• EXERCISE:
Please write out only the lines running from the one with "intros H1 H2. rewrite" through the last line of the listing, each exactly as given.

━━━━━━━━━━━━━━━━━━━━

Lemma selected_app (v1 v2 : list (string * list string))
    (e1 e2 : list event) :
  selected cfg w v1 e1 -> selected cfg w v2 e2 ->
  selected cfg w (v1 ++ v2) (e1 ++ e2).
Proof.
  intros H1 H2 b q.
  destruct (H1 b q) as [Hs1 Hr1]. destruct (H2 b q) as [Hs2 Hr2].
  split; rewrite elem_of_app.
  - rewrite Hs1, Hs2. split.
    + intros [(-> & p & Hp & Hb)|(-> & p & Hp & Hb)]; (split; [done|]);
        exists p; (split; [|done]); apply elem_of_app; tauto.
    + intros (-> & p & Hp & Hb). apply elem_of_app in Hp as [Hp|Hp];
        [left|right]; (split; [done|]); by exists p.
  - rewrite Hr1, Hr2. split.
    + intros [(-> & p & Hp & Hb)|(-> & p & Hp & Hb)]; (split; [done|]);
        exists p; (split; [|done]); apply elem_of_app; tauto.
    + intros (-> & p & Hp & Hb). apply elem_of_app in Hp as [Hp|Hp];
        [left|right]; (split; [done|]); by exists p.
Qed.

Lemma selected_nil_l (visited : list (string * list string))
    (e1 e2 : list event) :
  Forall (fun e => selects e = false) e1 -> selected cfg w visited e2 ->
  selected cfg w visited (e1 ++ e2).
Proof.
  intros H1 H2.
  apply (selected_app [] visited); [by apply selected_others|done].
Qed.

Lemma selected_nil_r (visited : list (string * list string))
    (e1 e2 : list event) :
  selected cfg w visited e1 -> Forall (fun e => selects e = false) e2 ->
  selected cfg w visited (e1 ++ e2).
Proof.
  intros H1 H2. rewrite <- (app_nil_r visited).
  apply selected_app; [done|by apply selected_others].
Qed.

━━━━━━━━━━━━━━━━━━━━

• RESULT OF THE TASK:
  intros H1 H2. rewrite <- (app_nil_r visited).
  apply selected_app; [done|by apply selected_others].
Qed.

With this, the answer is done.